But opera houses seem reluctant to give the details of the edition being used when an opera is performed. Sometimes this is because these decisions are only made when the opera goes into production, but even then some indication should surely be given. The Paris Opera are reviving their production of The Tales of Hoffmann in May next year. The web site gives full details of casting etc., but no indication of what a potential customer might expect to hear. Will there be spoken dialogue or sung recitative; will the production be the tradition edition or does the opera house use their own edition. If you look at the plot summary, you find out that the Giulietta act comes last, which is a positive thing. These are points which many potential customers will wish to know. Its no good buying expensive tickets and turning up expecting the full sung version and getting the spoken dialogue, or vice versa.
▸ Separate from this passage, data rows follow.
(* ===== verification/Segments.v ===== *)
(** * Segments, gates and the task state

    The descriptors of [kernel/mmu.h], [seginit], [kvmalloc], [switchkvm] and
    [switchuvm] of [kernel/vm.c], [tvinit] and [idtinit] of [kernel/trap.c],
    and [mycpu] and [cpuid] of [kernel/proc.c].  The registers that instructions load are part
    of the state of the CPU; what the descriptors mean to the processor is read
    off their fields, as its manual lays them out. *)

From S2P Require Import Prelude Spinlock Kalloc Vm ProcDefs Syscall Proc.

Definition SEG_KCODE : Z := 1.
Definition SEG_KDATA : Z := 2.
Definition SEG_TSS : Z := 5.
Definition NSEGS : nat := 6.
Definition STA_X : Z := 0x8.
Definition STA_W : Z := 0x2.
Definition STA_R : Z := 0x2.
Definition STS_T32A : Z := 0x9.
Definition STS_IG32 : Z := 0xE.
Definition STS_TG32 : Z := 0xF.

(** [a | b | ...] *)
Definition ors (l : list Z) : Z := foldl Z.lor 0 l.

Definition SEG (type base lim dpl : Z) : Z :=
  ors [Z.land (Z.shiftr lim 12) 0xffff;
       Z.shiftl (Z.land base 0xffff) 16;
       Z.shiftl (Z.land (Z.shiftr base 16) 0xff) 32;
       Z.shiftl type 40;
       Z.shiftl 1 44;
       Z.shiftl dpl 45;
       Z.shiftl 1 47;
       Z.shiftl (Z.shiftr lim 28) 48;
       Z.shiftl 1 54;
       Z.shiftl 1 55;
       Z.shiftl (Z.shiftr base 24) 56].

Definition SEG16 (type base lim dpl : Z) : Z :=
  ors [Z.land lim 0xffff;
       Z.shiftl (Z.land base 0xffff) 16;
       Z.shiftl (Z.land (Z.shiftr base 16) 0xff) 32;
       Z.shiftl type 40;
       Z.shiftl 1 44;
       Z.shiftl dpl 45;
       Z.shiftl 1 47;
       Z.shiftl (Z.shiftr lim 16) 48;
       Z.shiftl 1 54;
       Z.shiftl (Z.shiftr base 24) 56].

Definition SEG_CLS (seg : Z) : Z := Z.land seg (Z.lnot (Z.shiftl 1 44)).

Definition SETGATE (istrap : bool) (sel off d : Z) : Z :=
  ors [Z.land off 0xffff;
       Z.shiftl (Z.land sel 0xffff) 16;
       Z.shiftl (if istrap then STS_TG32 else STS_IG32) 40;
       Z.shiftl d 45;
       Z.shiftl 1 47;
       Z.shiftl (Z.shiftr off 16) 48].

(** ** The set-up *)

(** [sizeof(struct taskstate)] *)
Definition TS_SIZE : Z := 104.

(** The table and task state of a CPU, and the registers: where the tables are
    ([limit, base]), the task register, and the page directory. *)
Record mcpu := MCpu {
  mc_cli : cpu;
  mc_gdt : list Z;
  mc_ss0 : Z;
  mc_esp0 : Z;
  mc_iomb : Z;
  mc_gdtr : Z * Z;
  mc_idtr : Z * Z;
  mc_tr : Z;
  mc_cr3 : Z }.

Definition mc_set_cli c s := MCpu c (mc_gdt s) (mc_ss0 s) (mc_esp0 s) (mc_iomb s) (mc_gdtr s) (mc_idtr s) (mc_tr s) (mc_cr3 s).
Definition mc_set_gdt i x s := MCpu (mc_cli s) (<[i := x]> (mc_gdt s)) (mc_ss0 s) (mc_esp0 s) (mc_iomb s) (mc_gdtr s) (mc_idtr s) (mc_tr s) (mc_cr3 s).
Definition mc_set_ts ss0 esp0 iomb s := MCpu (mc_cli s) (mc_gdt s) ss0 esp0 iomb (mc_gdtr s) (mc_idtr s) (mc_tr s) (mc_cr3 s).

(** What [lgdt] and [lidt] make of a pointer and a size: three [ushort]s. *)
Definition table_reg (p size : Z) : Z * Z := (u16 (size - 1), Z.lor (u16 p) (Z.shiftl (u16 (Z.shiftr p 16)) 16)).

Definition lgdt (p size : Z) : M mcpu unit :=
  modify (fun s => MCpu (mc_cli s) (mc_gdt s) (mc_ss0 s) (mc_esp0 s) (mc_iomb s) (table_reg p size) (mc_idtr s) (mc_tr s) (mc_cr3 s)).
Definition lidt (p size : Z) : M mcpu unit :=
  modify (fun s => MCpu (mc_cli s) (mc_gdt s) (mc_ss0 s) (mc_esp0 s) (mc_iomb s) (mc_gdtr s) (table_reg p size) (mc_tr s) (mc_cr3 s)).
Definition ltr (sel : Z) : M mcpu unit :=
  modify (fun s => MCpu (mc_cli s) (mc_gdt s) (mc_ss0 s) (mc_esp0 s) (mc_iomb s) (mc_gdtr s) (mc_idtr s) sel (mc_cr3 s)).
Definition lcr3 (val : Z) : M mcpu unit :=
  modify (fun s => MCpu (mc_cli s) (mc_gdt s) (mc_ss0 s) (mc_esp0 s) (mc_iomb s) (mc_gdtr s) (mc_idtr s) (mc_tr s) val).

(** [gdt] is the address of the table of the CPU. *)
Definition seginit (gdt : Z) : M mcpu unit :=
  do* modify (mc_set_gdt (Z.to_nat SEG_KCODE) (SEG (Z.lor STA_X STA_R) 0 0xffffffff 0)) in
  do* modify (mc_set_gdt (Z.to_nat SEG_KDATA) (SEG STA_W 0 0xffffffff 0)) in
  do* modify (mc_set_gdt (Z.to_nat SEG_UCODE) (SEG (Z.lor STA_X STA_R) 0 0xffffffff DPL_USER)) in
  do* modify (mc_set_gdt (Z.to_nat SEG_UDATA) (SEG STA_W 0 0xffffffff DPL_USER)) in
  lgdt gdt (8 * Z.of_nat NSEGS).

Definition switchkvm (kpgdir : Z) : M mcpu unit := lcr3 (V2P kpgdir).

(** The result is the new value of [kpgdir]. *)
Definition kvmalloc (kend kdata : Z) : M (kmem * mcpu) Z :=
  let* kpgdir := zoom fst (fun m s => (m, snd s)) (setupkvm kend kdata) in
  do* zoom snd (fun c s => (fst s, c)) (switchkvm kpgdir) in
  ret kpgdir.

(** [ts] is the address of the task state of the CPU; a null process is
    [None]. *)
Definition switchuvm (ts : Z) (p : option proc) : M mcpu unit :=
  match p with
  | None => panic "switchuvm: no process"
  | Some p =>
      if p_kstack p =? 0 then panic "switchuvm: no kstack" else
      if p_pgdir p =? 0 then panic "switchuvm: no pgdir" else
      do* zoom mc_cli mc_set_cli pushcli in
      do* modify (mc_set_gdt (Z.to_nat SEG_TSS) (SEG16 STS_T32A ts (TS_SIZE - 1) 0)) in
      do* modify (fun s => mc_set_gdt (Z.to_nat SEG_TSS) (SEG_CLS (default 0 (mc_gdt s !! Z.to_nat SEG_TSS))) s) in
      do* modify (fun s => mc_set_ts (Z.shiftl SEG_KDATA 3) (mc_esp0 s) (mc_iomb s) s) in
      do* modify (fun s => mc_set_ts (mc_ss0 s) (u32 (p_kstack p + KSTACKSIZE)) (mc_iomb s) s) in
      do* modify (fun s => mc_set_ts (mc_ss0 s) (mc_esp0 s) 0xFFFF s) in
      do* ltr (Z.shiftl SEG_TSS 3) in
      do* lcr3 (V2P (p_pgdir p)) in
      zoom mc_cli mc_set_cli popcli
  end.

(** The table that [tvinit] fills, from the entry points of [vectors.S], which
    the build generates. *)
Definition tvinit (vectors : nat -> Z) : list Z :=
  let idt := (fun i => SETGATE false (Z.shiftl SEG_KCODE 3) (vectors i) 0) <$> seq 0 256 in
  <[Z.to_nat T_SYSCALL := SETGATE true (Z.shiftl SEG_KCODE 3) (vectors (Z.to_nat T_SYSCALL)) DPL_USER]> idt.

Definition idtinit (idt : Z) : M mcpu unit := lidt idt (8 * 256).

(** The index of the CPU with the number [apicid] of the local controller;
    [apicids] are those of the first [ncpu] entries of [cpus]. *)
Fixpoint find_cpu (apicids : list Z) (i : nat) (apicid : Z) : option nat :=
  match apicids with
  | [] => None
  | a :: apicids => if a =? apicid then Some i else find_cpu apicids (S i) apicid
  end.
Definition mycpu (apicids : list Z) (apicid : Z) : M cpu nat :=
  let* c := get in
  if c_if c then panic "mycpu called with interrupts enabled" else
  match find_cpu apicids 0 apicid with
  | Some i => ret i
  | None => panic "unknown apicid"
  end.

(** ** Fields of descriptors *)

(** [n] bits from [pos] on. *)
Definition field (pos n : Z) (x : Z) : Z := x / 2 ^ pos mod 2 ^ n.

Record seg_info := SegInfo { si_base : Z; si_limit : Z; si_type : Z; si_system : bool; si_dpl : Z; si_present : bool }.

(** The limit counts pages if the granularity bit is set. *)
Definition seg_fields (x : Z) : seg_info :=
  let lim := field 0 16 x + 2 ^ 16 * field 48 4 x in
  SegInfo (field 16 24 x + 2 ^ 24 * field 56 8 x) (if field 55 1 x =? 1 then lim * 2 ^ 12 + (2 ^ 12 - 1) else lim)
    (field 40 4 x) (field 44 1 x =? 0) (field 45 2 x) (field 47 1 x =? 1).

Record gate_info := GateInfo { gi_sel : Z; gi_off : Z; gi_trap : bool; gi_dpl : Z; gi_present : bool }.
Definition gate_fields (x : Z) : gate_info :=
  GateInfo (field 16 16 x) (field 0 16 x + 2 ^ 16 * field 48 16 x) (field 40 4 x =? 0xF) (field 45 2 x) (field 47 1 x =? 1).

(** Disjoint fields add up. *)
Lemma lor_field a b k : 0 <= k -> 0 <= a < 2 ^ k -> Z.lor a (Z.shiftl b k) = a + b * 2 ^ k.
Proof.
  intros Hk Ha. rewrite Z.lor_comm, Z.shiftl_mul_pow2 by done. rewrite (lor_add _ a k); [lia|done| |done]. apply Z.mod_mul. lia.
Qed.

Lemma SETGATE_sum istrap sel off d :
  0 <= sel < 2 ^ 16 -> 0 <= off < 2 ^ 32 -> 0 <= d < 4 ->
  SETGATE istrap sel off d = off mod 2 ^ 16 + sel * 2 ^ 16 + (if istrap then 15 else 14) * 2 ^ 40 + d * 2 ^ 45 + 2 ^ 47 + off / 2 ^ 16 * 2 ^ 48.
Proof.
  intros Hs Ho Hd. unfold SETGATE, ors, STS_TG32, STS_IG32. cbn [foldl]. change 0xffff with (Z.ones 16).
  rewrite !Z.land_ones, Z.lor_0_l by lia. rewrite (Z.mod_small sel) by lia. rewrite Z.shiftr_div_pow2 by lia.
  assert (0 <= off mod 2 ^ 16 < 2 ^ 16) by (apply Z.mod_pos_bound; lia).
  set (t := if istrap then 15 else 14). assert (0 <= t < 16) by (unfold t; destruct istrap; lia).
  assert (0 <= off / 2 ^ 16 < 2 ^ 16) by dlia.
  rewrite (lor_field _ _ 16), (lor_field _ _ 40), (lor_field _ _ 45), (lor_field _ _ 47), (lor_field _ _ 48) by lia. lia.
Qed.

Lemma gate_SETGATE istrap sel off d :
  0 <= sel < 2 ^ 16 -> 0 <= off < 2 ^ 32 -> 0 <= d < 4 ->
  gate_fields (SETGATE istrap sel off d) = GateInfo sel off istrap d true.
Proof.
  intros Hs Ho Hd. rewrite SETGATE_sum by done. unfold gate_fields, field.
  set (t := if istrap then 15 else 14). assert (Ht : 0 <= t < 16) by (unfold t; destruct istrap; lia).
  rewrite Z.div_1_r. f_equal; try dlia.
  replace (_ / 2 ^ 40 mod 2 ^ 4) with t by dlia. unfold t. by destruct istrap.
Qed.

Lemma clear_bit x k : 0 <= k -> Z.testbit x k = true -> Z.land x (Z.lnot (Z.shiftl 1 k)) = x - 2 ^ k.
Proof.
  intros Hk Hx. rewrite Z.shiftl_1_l, <- Z.ldiff_land. symmetry. apply Z.sub_nocarry_ldiff. apply Z.bits_inj_0. intros i.
  rewrite Z.ldiff_spec, Z.pow2_bits_eqb by done. destruct (Z.eqb_spec k i) as [->|]; [by rewrite Hx|done].
Qed.

(** The task state is a system segment. *)
Lemma SEG16_fields ts lim :
  0 <= ts < 2 ^ 32 -> 0 <= lim < 2 ^ 16 ->
  seg_fields (SEG_CLS (SEG16 STS_T32A ts lim 0)) = SegInfo ts lim STS_T32A true 0 true.
Proof.
  intros Hts Hlim.
  set (low := lim + (ts mod 2 ^ 24) * 2 ^ 16 + 9 * 2 ^ 40).
  set (high := 2 ^ 47 + 2 ^ 54 + ts / 2 ^ 24 * 2 ^ 56).
  assert (E : SEG16 STS_T32A ts lim 0 = low + 2 ^ 44 + high).
  { unfold SEG16, ors. cbn [foldl]. change 0xffff with (Z.ones 16). change 0xff with (Z.ones 8).
    rewrite !Z.land_ones, !Z.shiftr_div_pow2, Z.lor_0_l by lia. rewrite (Z.mod_small lim), (Z.div_small lim (2 ^ 16)) by lia.
    unfold STS_T32A.
    rewrite (lor_field _ _ 16), (lor_field _ _ 32), (lor_field _ _ 40), (lor_field _ _ 44), (lor_field _ _ 45),
      (lor_field _ _ 47), (lor_field _ _ 48), (lor_field _ _ 54), (lor_field _ _ 56) by dlia.
    unfold low, high. dlia. }
  assert (E' : SEG_CLS (SEG16 STS_T32A ts lim 0) = low + high).
  { unfold SEG_CLS. rewrite clear_bit; [rewrite E; lia|lia|]. rewrite E. apply Z.testbit_true; [lia|]. unfold low, high. dlia. }
  rewrite E'. unfold seg_fields, field, low, high, STS_T32A. rewrite Z.div_1_r.
  replace (_ / 2 ^ 55 mod 2 ^ 1) with 0 by dlia. replace (_ / 2 ^ 44 mod 2 ^ 1) with 0 by dlia.
  replace (_ / 2 ^ 47 mod 2 ^ 1) with 1 by dlia. cbn [Z.eqb Pos.eqb]. f_equal; dlia.
Qed.

(** ** What they amount to *)

(** C16: user code reaches the kernel through one gate only: after [tvinit] every
    vector enters the kernel code segment at its own entry point, and of all of
    them only the system call may be raised by an instruction of a user, and
    only it leaves interrupts on. *)
Theorem idt_gates (vectors : nat -> Z) n :
  (forall i, 0 <= vectors i < 2 ^ 32) -> (n < 256)%nat ->
  exists g, tvinit vectors !! n = Some g /\
    gate_fields g = GateInfo (Z.shiftl SEG_KCODE 3) (vectors n) (bool_decide (Z.of_nat n = T_SYSCALL))
      (if bool_decide (Z.of_nat n = T_SYSCALL) then DPL_USER else 0) true.
Proof.
  intros Hv Hn. unfold tvinit. destruct (decide (Z.of_nat n = T_SYSCALL)) as [E|E].
  - rewrite bool_decide_true by done. replace n with (Z.to_nat T_SYSCALL) by lia. eexists. rewrite list_lookup_insert_eq.
    + split; [done|]. by apply gate_SETGATE.
    + rewrite length_fmap, length_seq. cbn. lia.
  - rewrite bool_decide_false by done. rewrite list_lookup_insert_ne by (unfold T_SYSCALL in *; lia). rewrite list_lookup_fmap, lookup_seq_lt by done.
    eexists. split; [done|]. by apply gate_SETGATE.
Qed.

(** The four flat segments; those of users have privilege level 3. *)
Lemma seginit_segments gdt s i dpl type :
  length (mc_gdt s) = NSEGS -> (i, type, dpl) ∈ [(SEG_KCODE, 10, 0); (SEG_KDATA, 2, 0); (SEG_UCODE, 10, 3); (SEG_UDATA, 2, 3)] ->
  wp (seginit gdt) (fun _ s' => seg_fields <$> mc_gdt s' !! Z.to_nat i = Some (SegInfo 0 0xffffffff type false dpl true)) s.
Proof.
  intros Hlen Hi. destruct s as [c g ss esp io gr ir tr cr]. cbn in Hlen. do 6 (destruct g as [|? g]; [done|]). destruct g; [|done].
  rewrite !elem_of_cons, elem_of_nil in Hi. destruct_or!; by simplify_eq; vm_compute.
Qed.

(** [switchuvm] makes the CPU ready for a process: traps from user mode will
    switch to the top of its kernel stack, ports are closed to it, its page
    directory is loaded and the task register points to the task state of the
    CPU; interrupts and their nesting depth are as before. *)
Theorem switchuvm_correct ts p s :
  p_kstack p <> 0 -> p_pgdir p <> 0 -> 0 <= ts < 2 ^ 32 -> length (mc_gdt s) = NSEGS ->
  cpu_ok (mc_cli s) -> c_ncli (mc_cli s) + 1 < 2 ^ 31 ->
  wp (switchuvm ts (Some p)) (fun _ s' =>
    mc_ss0 s' = Z.shiftl SEG_KDATA 3 /\ mc_esp0 s' = u32 (p_kstack p + KSTACKSIZE) /\ TS_SIZE - 1 < mc_iomb s' /\
    mc_cr3 s' = V2P (p_pgdir p) /\ mc_tr s' = Z.shiftl SEG_TSS 3 /\
    seg_fields <$> mc_gdt s' !! Z.to_nat SEG_TSS = Some (SegInfo ts (TS_SIZE - 1) STS_T32A true 0 true) /\
    (forall i, i <> Z.to_nat SEG_TSS -> mc_gdt s' !! i = mc_gdt s !! i) /\
    c_if (mc_cli s') = c_if (mc_cli s) /\ c_ncli (mc_cli s') = c_ncli (mc_cli s)) s.
Proof.
  intros Hk Hp Hts Hlen [H0 Hoff] Hmax. unfold switchuvm.
  rewrite (proj2 (Z.eqb_neq (p_kstack p) 0)), (proj2 (Z.eqb_neq (p_pgdir p) 0)) by done.
  apply wp_bind, wp_zoom, pushcli_spec; [lia|]. repeat (apply wp_bind, wp_modify).
  unfold ltr, lcr3. repeat (apply wp_bind, wp_modify). apply wp_zoom.
  cbn [mc_cli mc_gdt mc_ss0 mc_esp0 mc_iomb mc_tr mc_cr3 mc_set_cli mc_set_gdt mc_set_ts].
  apply popcli_spec; cbn [c_ncli c_intena c_if]; [lia|done|].
  cbn [mc_cli mc_gdt mc_ss0 mc_esp0 mc_iomb mc_tr mc_cr3 mc_set_cli c_ncli c_if].
  assert (H5 : (Z.to_nat SEG_TSS < length (mc_gdt s))%nat) by (rewrite Hlen; unfold NSEGS, SEG_TSS; lia).
  rewrite !list_lookup_insert_eq by (rewrite ?length_insert; done). cbn [default from_option id fmap option_fmap option_map].
  rewrite SEG16_fields by (done || (unfold TS_SIZE; lia)).
  split_and!; try done.
  - intros i Hi. by rewrite !list_lookup_insert_ne.
  - destruct (Z.eqb_spec (c_ncli (mc_cli s)) 0) as [E|E].
    + rewrite E. cbn. by destruct (c_if (mc_cli s)).
    + rewrite (proj2 (Z.eqb_neq _ 1)) by lia. cbn. symmetry. apply Hoff. lia.
  - lia.
Qed.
Another opera to which these strictures apply is Carmen. Like Tales of Hoffmann there is the issue of spoken dialogue v. sung recitative, plus the changes made to create a traditional version. Though in the case of Carmen these changes are rather less. Similarly, conductors can decide to take some of the alternative versions of Mozart's mature operas and such decisions similarly need clear warning.

When it comes to baroque operas I don't think that advance warning is necessarily required, but I certainly do feel that programmes should print exactly what we are and are not hearing. I hate having to do the sort of detective work required when listening to a relatively unfamiliar baroque opera and needing to know which bits have been missed out.
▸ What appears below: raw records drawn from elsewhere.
Lemma parseredirs_spec fuel : forall s c,
  s `suffix_of` s0 -> cmd_ok s0 c -> (length s <= fuel)%nat -> parses s0 (parseredirs fuel c) s.
Proof.
  induction fuel as [|fuel IH]; intros s c Hs Hc Hf; cbn [parseredirs]; apply tot_bind;
    (eapply tot_mono; [apply peek_spec|]); intros b s1 (H1 & E1 & Hb); destruct b; cbn [negb]; try done;
    destruct (Hb eq_refl) as (x & s2 & E & _).
  { apply suffix_length in H1. rewrite E in H1. cbn in H1. lia. }
  apply tot_bind. eapply tot_mono; [apply (gettoken_spec s0); by trans s|]. intros [tok tk] s3 (H3 & _ & _ & Hlt).
  specialize (Hlt x s2). rewrite E1, skip_white_idem, <- E1, E in Hlt. specialize (Hlt eq_refl).
  assert (Hs3 : s3 `suffix_of` s) by (by trans s1). rewrite <- E in Hlt. apply suffix_length in H1.
  apply tot_bind. eapply tot_mono; [apply (gettoken_spec s0); by trans s|]. intros [r file] s4 (H4 & Hw & _).
  destruct (Z.eqb_spec r 97) as [->|]; cbn [negb]; [|done]. apply suffix_length in H4 as Hl4.
  eapply tot_mono; [apply (IH s4)|].
  - trans s3; [done|]. by trans s.
  - unfold cmd_ok, redir. destruct (tok =? 60); cbn; apply Forall_app; (split; [done|]); apply Forall_singleton; auto.
  - lia.
  - intros c' s' [H5 Hc']. split; [|done]. trans s4; [done|]. by trans s3.
Qed.

Lemma parseargs_spec fuel : forall s argv c,
  s `suffix_of` s0 -> cmd_ok s0 c -> Forall (word_tok s0) argv -> (length s < fuel)%nat ->
  parses s0 (parseargs fuel argv c) s.
Proof.
  induction fuel as [|fuel IH]; intros s argv c Hs Hc Ha Hf; [lia|]; cbn [parseargs]. apply tot_bind.
  eapply tot_mono; [apply peek_spec|]. intros b s1 (H1 & _ & _). destruct b; [split; [done|by apply set_args_ok]|].
  apply tot_bind. eapply tot_mono; [apply (gettoken_spec s0); by trans s|]. intros [r tk] s2 (H2 & Hw & Hr & _).
  assert (Hs2 : s2 `suffix_of` s) by (by trans s1). destruct (Z.eqb_spec r 0); [split; [done|by apply set_args_ok]|].
  destruct (Z.eqb_spec r 97) as [->|]; cbn [negb]; [|done]. destruct (_ <=? _)%nat; [done|].
  destruct Hr as [?|Hr]; [done|]. apply suffix_length in H1. apply tot_bind.
  eapply tot_mono; [apply (parseredirs_spec fuel s2); [by trans s|done|lia]|]. intros c' s3 [H3 Hc'].
  apply suffix_length in H3 as Hl3. eapply tot_mono; [apply (IH s3); [trans s2; [done|by trans s]|done| |lia]|].
  - apply Forall_app. split; [done|]. apply Forall_singleton. auto.
  - intros c2 s4 [H4 Hc2]. split; [|done]. trans s3; [done|]. by trans s2.
Qed.

Lemma parsebacks_spec fuel : forall s c,
  s `suffix_of` s0 -> cmd_ok s0 c -> (length s <= fuel)%nat -> parses s0 (parsebacks fuel c) s.
Proof.
  induction fuel as [|fuel IH]; intros s c Hs Hc Hf; cbn [parsebacks].
  - apply tot_bind. eapply tot_mono; [apply peek_spec|]. intros b s1 (H1 & _ & Hb). destruct b; [|done].
    destruct (Hb eq_refl) as (x & s2 & -> & _). apply suffix_length in H1. cbn in H1. lia.
  - apply gettoken_unless_peek; [done|done|]. intros s' H' Hl. eapply tot_mono; [apply (IH s'); [by trans s|done|lia]|].
    intros c' s2 [H2 Hc']. split; [by trans s'|done].
Qed.

Lemma parses_trans s s' m : s' `suffix_of` s -> parses s0 m s' -> parses s0 m s' /\
  tot (fun c s2 => s2 `suffix_of` s /\ cmd_ok s0 c) m s'.
Proof. intros Hs Hm. split; [done|]. eapply tot_mono; [exact Hm|]. intros c s2 [? ?]. split; [by trans s'|done]. Qed.

(** The rest of [parseline] and [parsepipe]: an operator and its right side. *)
Lemma parse_rest toks (k : cmd -> cmd -> cmd) c m s :
  s `suffix_of` s0 -> cmd_ok s0 c -> (forall r, cmd_ok s0 r -> cmd_ok s0 (k c r)) ->
  (forall s', s' `suffix_of` s -> (length s' < length s)%nat -> parses s0 m s') ->
  parses s0 (let* more := peek toks in
    if more then do* gettoken in let* r := m in ret (k c r) else ret c) s.
Proof.
  intros Hs Hc Hk Hm. apply gettoken_after_peek; [done|done|]. intros s' H' Hl. apply tot_bind.
  eapply tot_mono; [by apply Hm|]. intros r s2 [H2 Hr]. split; [by trans s'|by apply Hk].
Qed.

Lemma parse_spec fuel : forall s, s `suffix_of` s0 ->
  ((4 * length s + 4 <= fuel)%nat -> parses s0 (parseline fuel) s) /\
  ((4 * length s + 3 <= fuel)%nat -> parses s0 (parsepipe fuel) s) /\
  ((4 * length s + 2 <= fuel)%nat -> parses s0 (parseexec fuel) s) /\
  ((4 * length s + 1 <= fuel)%nat -> parses s0 (parseblock fuel) s).
Proof.
  induction fuel as [|fuel IH]; intros s Hs; [split_and!; lia|].
  assert (Hsub : forall s', s' `suffix_of` s -> s' `suffix_of` s0) by (intros s' H'; by trans s).
  assert (Hlen : forall s', s' `suffix_of` s -> (length s' <= length s)%nat) by (intros s'; apply suffix_length).
  split_and!; intros Hf; cbn [parseline parsepipe parseexec parseblock]; [apply tot_bind..|].
  - eapply tot_mono; [apply (IH s Hs); lia|]. intros c s1 [H1 Hc]. apply tot_bind. specialize (Hlen s1 H1) as Hl1.
    eapply tot_mono; [apply parsebacks_spec; [by apply Hsub|done|lia]|]. intros c2 s2 [H2 Hc2].
    assert (H2s : s2 `suffix_of` s) by (by trans s1). specialize (Hlen s2 H2s) as Hl2.
    eapply parses_trans; [exact H2s|]. apply (parse_rest [59] LIST); [by apply Hsub|done|by intros; apply Forall_app|].
    intros s' H' Hl. apply IH; [apply Hsub; by trans s2|lia].
  - eapply tot_mono; [apply (IH s Hs); lia|]. intros c s1 [H1 Hc]. specialize (Hlen s1 H1) as Hl1.
    eapply parses_trans; [exact H1|]. apply (parse_rest [124] PIPE); [by apply Hsub|done|by intros; apply Forall_app|].
    intros s' H' Hl. apply IH; [apply Hsub; by trans s1|lia].
  - eapply tot_mono; [apply peek_spec|]. intros b s1 (H1 & _). specialize (Hlen s1 H1) as Hl1.
    eapply parses_trans; [exact H1|]. destruct b; [apply IH; [by apply Hsub|lia]|]. apply tot_bind.
    eapply tot_mono; [apply parseredirs_spec; [by apply Hsub|constructor|lia]|]. intros c s2 [H2 Hc].
    apply suffix_length in H2 as Hl2. eapply parses_trans; [exact H2|].
    apply parseargs_spec; [apply Hsub; by trans s1|done|constructor|lia].
  - apply gettoken_unless_peek; [done|by intros|]. intros s1 H1 Hl1. apply tot_bind.
    eapply tot_mono; [apply (IH s1); [by apply Hsub|lia]|]. intros c s2 [H2 Hc]. apply suffix_length in H2 as Hl2.
    assert (H2s : s2 `suffix_of` s) by (by trans s1). eapply parses_trans; [exact H2s|].
    apply gettoken_unless_peek; [by apply Hsub|by intros|]. intros s3 H3 Hl3. eapply parses_trans; [exact H3|].
    apply parseredirs_spec; [apply Hsub; by trans s2|done|lia].
Qed.
End parse.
I know that not everyone is bothered by these issues and that some would argue that I should be happy to take the presentation, whatever it is, as a work of art created by the conductor, director and cast. But if decisions have been taken, for whatever valid reasons, to take variant readings of the composers text or to cut it, then this information should be clearly available.

Monday, 10 August 2009

Prom 33

To the Albert Hall for the 2nd (evening) half of the BBC Proms piano teamwork day. My main complaint with the programming of this day is that they contrived 2 programmes of piano teamwork without including any of Percy Grainger's pieces for multiple pianos.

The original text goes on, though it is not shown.